• _REQUIRED ACTION_
Reproduce all records verbatim.

[Stored items]
══════════════════════════════

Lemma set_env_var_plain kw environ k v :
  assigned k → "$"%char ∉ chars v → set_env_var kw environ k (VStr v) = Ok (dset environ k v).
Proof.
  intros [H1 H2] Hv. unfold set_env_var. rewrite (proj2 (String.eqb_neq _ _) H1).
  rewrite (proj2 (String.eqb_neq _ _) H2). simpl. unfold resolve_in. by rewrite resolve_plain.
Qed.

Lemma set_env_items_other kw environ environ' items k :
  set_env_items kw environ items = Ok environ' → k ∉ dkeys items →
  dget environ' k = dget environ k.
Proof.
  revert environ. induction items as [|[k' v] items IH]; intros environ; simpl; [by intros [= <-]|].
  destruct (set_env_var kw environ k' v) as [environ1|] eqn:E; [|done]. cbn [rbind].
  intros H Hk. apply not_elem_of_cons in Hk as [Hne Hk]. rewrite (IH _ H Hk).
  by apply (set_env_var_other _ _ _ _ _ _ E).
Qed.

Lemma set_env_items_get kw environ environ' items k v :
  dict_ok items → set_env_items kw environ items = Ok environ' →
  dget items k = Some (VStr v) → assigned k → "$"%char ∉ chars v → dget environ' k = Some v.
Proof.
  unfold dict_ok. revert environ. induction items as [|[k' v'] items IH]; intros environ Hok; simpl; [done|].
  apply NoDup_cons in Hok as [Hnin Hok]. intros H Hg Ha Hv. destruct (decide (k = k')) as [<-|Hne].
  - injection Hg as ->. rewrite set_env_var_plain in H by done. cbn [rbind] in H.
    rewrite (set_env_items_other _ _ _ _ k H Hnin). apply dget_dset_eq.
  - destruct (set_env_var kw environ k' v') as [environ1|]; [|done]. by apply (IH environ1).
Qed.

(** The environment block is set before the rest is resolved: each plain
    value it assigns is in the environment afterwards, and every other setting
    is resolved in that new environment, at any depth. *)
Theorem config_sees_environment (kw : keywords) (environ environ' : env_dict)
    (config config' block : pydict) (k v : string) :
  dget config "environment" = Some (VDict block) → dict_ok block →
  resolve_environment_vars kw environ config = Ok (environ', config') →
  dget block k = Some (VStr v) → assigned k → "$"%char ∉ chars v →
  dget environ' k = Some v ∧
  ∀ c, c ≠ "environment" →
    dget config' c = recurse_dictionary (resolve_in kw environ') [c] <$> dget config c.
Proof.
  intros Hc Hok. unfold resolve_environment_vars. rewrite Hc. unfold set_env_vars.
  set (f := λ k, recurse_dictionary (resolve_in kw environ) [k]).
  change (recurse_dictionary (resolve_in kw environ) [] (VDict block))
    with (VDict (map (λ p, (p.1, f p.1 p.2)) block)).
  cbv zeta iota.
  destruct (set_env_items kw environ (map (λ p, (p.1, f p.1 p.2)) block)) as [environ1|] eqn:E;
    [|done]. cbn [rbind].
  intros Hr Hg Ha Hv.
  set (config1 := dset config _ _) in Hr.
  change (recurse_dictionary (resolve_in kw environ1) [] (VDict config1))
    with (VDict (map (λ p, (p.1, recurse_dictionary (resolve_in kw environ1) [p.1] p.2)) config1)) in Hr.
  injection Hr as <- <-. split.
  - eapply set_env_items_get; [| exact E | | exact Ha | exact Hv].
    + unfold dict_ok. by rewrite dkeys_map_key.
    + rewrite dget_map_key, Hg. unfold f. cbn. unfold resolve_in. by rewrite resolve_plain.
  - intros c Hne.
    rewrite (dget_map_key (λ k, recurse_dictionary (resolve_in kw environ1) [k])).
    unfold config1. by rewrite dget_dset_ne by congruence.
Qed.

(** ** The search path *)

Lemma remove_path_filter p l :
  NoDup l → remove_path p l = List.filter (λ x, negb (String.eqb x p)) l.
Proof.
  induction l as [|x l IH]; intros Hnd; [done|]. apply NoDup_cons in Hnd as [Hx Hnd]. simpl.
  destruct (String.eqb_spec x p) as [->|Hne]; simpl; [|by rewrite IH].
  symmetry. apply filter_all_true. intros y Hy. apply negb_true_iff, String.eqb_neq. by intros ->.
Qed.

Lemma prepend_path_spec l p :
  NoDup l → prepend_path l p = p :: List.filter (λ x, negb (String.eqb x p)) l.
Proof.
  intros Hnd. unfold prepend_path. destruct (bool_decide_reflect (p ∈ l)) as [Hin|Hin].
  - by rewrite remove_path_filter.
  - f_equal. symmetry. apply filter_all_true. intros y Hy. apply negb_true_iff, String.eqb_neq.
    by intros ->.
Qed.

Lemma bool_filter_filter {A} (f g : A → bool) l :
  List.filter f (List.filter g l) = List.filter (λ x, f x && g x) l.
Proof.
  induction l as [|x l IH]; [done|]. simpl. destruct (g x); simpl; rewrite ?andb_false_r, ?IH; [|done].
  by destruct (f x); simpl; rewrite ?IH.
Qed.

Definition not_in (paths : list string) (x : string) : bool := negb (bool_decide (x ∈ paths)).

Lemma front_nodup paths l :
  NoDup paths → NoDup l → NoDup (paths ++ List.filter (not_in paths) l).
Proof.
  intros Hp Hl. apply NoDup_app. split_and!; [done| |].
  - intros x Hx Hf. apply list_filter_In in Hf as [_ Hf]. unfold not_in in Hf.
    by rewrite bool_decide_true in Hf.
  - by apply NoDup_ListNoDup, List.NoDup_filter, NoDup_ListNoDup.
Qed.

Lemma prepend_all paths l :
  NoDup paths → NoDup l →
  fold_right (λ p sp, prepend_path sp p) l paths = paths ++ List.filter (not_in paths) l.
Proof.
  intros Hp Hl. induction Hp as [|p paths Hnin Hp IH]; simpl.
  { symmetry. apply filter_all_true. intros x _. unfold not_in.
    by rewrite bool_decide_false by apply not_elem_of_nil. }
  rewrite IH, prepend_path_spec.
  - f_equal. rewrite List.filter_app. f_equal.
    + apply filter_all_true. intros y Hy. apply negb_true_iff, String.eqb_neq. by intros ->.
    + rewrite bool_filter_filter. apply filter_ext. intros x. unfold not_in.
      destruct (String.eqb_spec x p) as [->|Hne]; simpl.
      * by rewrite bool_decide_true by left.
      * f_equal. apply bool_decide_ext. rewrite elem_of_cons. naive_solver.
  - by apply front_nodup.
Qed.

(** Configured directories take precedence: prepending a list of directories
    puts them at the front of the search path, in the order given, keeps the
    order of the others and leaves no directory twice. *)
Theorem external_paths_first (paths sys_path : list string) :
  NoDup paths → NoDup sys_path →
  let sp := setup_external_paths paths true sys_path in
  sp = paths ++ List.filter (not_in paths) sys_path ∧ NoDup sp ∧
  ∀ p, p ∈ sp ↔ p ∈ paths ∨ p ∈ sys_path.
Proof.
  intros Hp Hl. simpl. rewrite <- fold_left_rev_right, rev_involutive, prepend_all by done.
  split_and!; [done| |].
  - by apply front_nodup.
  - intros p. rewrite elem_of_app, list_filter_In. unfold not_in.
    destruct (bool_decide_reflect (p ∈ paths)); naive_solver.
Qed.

══════════════════════════════

• _SOLUTION_
Lemma set_env_var_plain kw environ k v :
  assigned k → "$"%char ∉ chars v → set_env_var kw environ k (VStr v) = Ok (dset environ k v).
Proof.
  intros [H1 H2] Hv. unfold set_env_var. rewrite (proj2 (String.eqb_neq _ _) H1).
  rewrite (proj2 (String.eqb_neq _ _) H2). simpl. unfold resolve_in. by rewrite resolve_plain.
Qed.

Lemma set_env_items_other kw environ environ' items k :
  set_env_items kw environ items = Ok environ' → k ∉ dkeys items →
  dget environ' k = dget environ k.
Proof.
  revert environ. induction items as [|[k' v] items IH]; intros environ; simpl; [by intros [= <-]|].
  destruct (set_env_var kw environ k' v) as [environ1|] eqn:E; [|done]. cbn [rbind].
  intros H Hk. apply not_elem_of_cons in Hk as [Hne Hk]. rewrite (IH _ H Hk).
  by apply (set_env_var_other _ _ _ _ _ _ E).
Qed.

Lemma set_env_items_get kw environ environ' items k v :
  dict_ok items → set_env_items kw environ items = Ok environ' →
  dget items k = Some (VStr v) → assigned k → "$"%char ∉ chars v → dget environ' k = Some v.
Proof.
  unfold dict_ok. revert environ. induction items as [|[k' v'] items IH]; intros environ Hok; simpl; [done|].
  apply NoDup_cons in Hok as [Hnin Hok]. intros H Hg Ha Hv. destruct (decide (k = k')) as [<-|Hne].
  - injection Hg as ->. rewrite set_env_var_plain in H by done. cbn [rbind] in H.
    rewrite (set_env_items_other _ _ _ _ k H Hnin). apply dget_dset_eq.
  - destruct (set_env_var kw environ k' v') as [environ1|]; [|done]. by apply (IH environ1).
Qed.

(** The environment block is set before the rest is resolved: each plain
    value it assigns is in the environment afterwards, and every other setting
    is resolved in that new environment, at any depth. *)
Theorem config_sees_environment (kw : keywords) (environ environ' : env_dict)
    (config config' block : pydict) (k v : string) :
  dget config "environment" = Some (VDict block) → dict_ok block →
  resolve_environment_vars kw environ config = Ok (environ', config') →
  dget block k = Some (VStr v) → assigned k → "$"%char ∉ chars v →
  dget environ' k = Some v ∧
  ∀ c, c ≠ "environment" →
    dget config' c = recurse_dictionary (resolve_in kw environ') [c] <$> dget config c.
Proof.
  intros Hc Hok. unfold resolve_environment_vars. rewrite Hc. unfold set_env_vars.
  set (f := λ k, recurse_dictionary (resolve_in kw environ) [k]).
  change (recurse_dictionary (resolve_in kw environ) [] (VDict block))
    with (VDict (map (λ p, (p.1, f p.1 p.2)) block)).
  cbv zeta iota.
  destruct (set_env_items kw environ (map (λ p, (p.1, f p.1 p.2)) block)) as [environ1|] eqn:E;
    [|done]. cbn [rbind].
  intros Hr Hg Ha Hv.
  set (config1 := dset config _ _) in Hr.
  change (recurse_dictionary (resolve_in kw environ1) [] (VDict config1))
    with (VDict (map (λ p, (p.1, recurse_dictionary (resolve_in kw environ1) [p.1] p.2)) config1)) in Hr.
  injection Hr as <- <-. split.
  - eapply set_env_items_get; [| exact E | | exact Ha | exact Hv].
    + unfold dict_ok. by rewrite dkeys_map_key.
    + rewrite dget_map_key, Hg. unfold f. cbn. unfold resolve_in. by rewrite resolve_plain.
  - intros c Hne.
    rewrite (dget_map_key (λ k, recurse_dictionary (resolve_in kw environ1) [k])).
    unfold config1. by rewrite dget_dset_ne by congruence.
Qed.

(** ** The search path *)

Lemma remove_path_filter p l :
  NoDup l → remove_path p l = List.filter (λ x, negb (String.eqb x p)) l.
Proof.
  induction l as [|x l IH]; intros Hnd; [done|]. apply NoDup_cons in Hnd as [Hx Hnd]. simpl.
  destruct (String.eqb_spec x p) as [->|Hne]; simpl; [|by rewrite IH].
  symmetry. apply filter_all_true. intros y Hy. apply negb_true_iff, String.eqb_neq. by intros ->.
Qed.

Lemma prepend_path_spec l p :
  NoDup l → prepend_path l p = p :: List.filter (λ x, negb (String.eqb x p)) l.
Proof.
  intros Hnd. unfold prepend_path. destruct (bool_decide_reflect (p ∈ l)) as [Hin|Hin].
  - by rewrite remove_path_filter.
  - f_equal. symmetry. apply filter_all_true. intros y Hy. apply negb_true_iff, String.eqb_neq.
    by intros ->.
Qed.

Lemma bool_filter_filter {A} (f g : A → bool) l :
  List.filter f (List.filter g l) = List.filter (λ x, f x && g x) l.
Proof.
  induction l as [|x l IH]; [done|]. simpl. destruct (g x); simpl; rewrite ?andb_false_r, ?IH; [|done].
  by destruct (f x); simpl; rewrite ?IH.
Qed.

Definition not_in (paths : list string) (x : string) : bool := negb (bool_decide (x ∈ paths)).

Lemma front_nodup paths l :
  NoDup paths → NoDup l → NoDup (paths ++ List.filter (not_in paths) l).
Proof.
  intros Hp Hl. apply NoDup_app. split_and!; [done| |].
  - intros x Hx Hf. apply list_filter_In in Hf as [_ Hf]. unfold not_in in Hf.
    by rewrite bool_decide_true in Hf.
  - by apply NoDup_ListNoDup, List.NoDup_filter, NoDup_ListNoDup.
Qed.

Lemma prepend_all paths l :
  NoDup paths → NoDup l →
  fold_right (λ p sp, prepend_path sp p) l paths = paths ++ List.filter (not_in paths) l.
Proof.
  intros Hp Hl. induction Hp as [|p paths Hnin Hp IH]; simpl.
  { symmetry. apply filter_all_true. intros x _. unfold not_in.
    by rewrite bool_decide_false by apply not_elem_of_nil. }
  rewrite IH, prepend_path_spec.
  - f_equal. rewrite List.filter_app. f_equal.
    + apply filter_all_true. intros y Hy. apply negb_true_iff, String.eqb_neq. by intros ->.
    + rewrite bool_filter_filter. apply filter_ext. intros x. unfold not_in.
      destruct (String.eqb_spec x p) as [->|Hne]; simpl.
      * by rewrite bool_decide_true by left.
      * f_equal. apply bool_decide_ext. rewrite elem_of_cons. naive_solver.
  - by apply front_nodup.
Qed.

(** Configured directories take precedence: prepending a list of directories
    puts them at the front of the search path, in the order given, keeps the
    order of the others and leaves no directory twice. *)
Theorem external_paths_first (paths sys_path : list string) :
  NoDup paths → NoDup sys_path →
  let sp := setup_external_paths paths true sys_path in
  sp = paths ++ List.filter (not_in paths) sys_path ∧ NoDup sp ∧
  ∀ p, p ∈ sp ↔ p ∈ paths ∨ p ∈ sys_path.
Proof.
  intros Hp Hl. simpl. rewrite <- fold_left_rev_right, rev_involutive, prepend_all by done.
  split_and!; [done| |].
  - by apply front_nodup.
  - intros p. rewrite elem_of_app, list_filter_In. unfold not_in.
    destruct (bool_decide_reflect (p ∈ paths)); naive_solver.
Qed.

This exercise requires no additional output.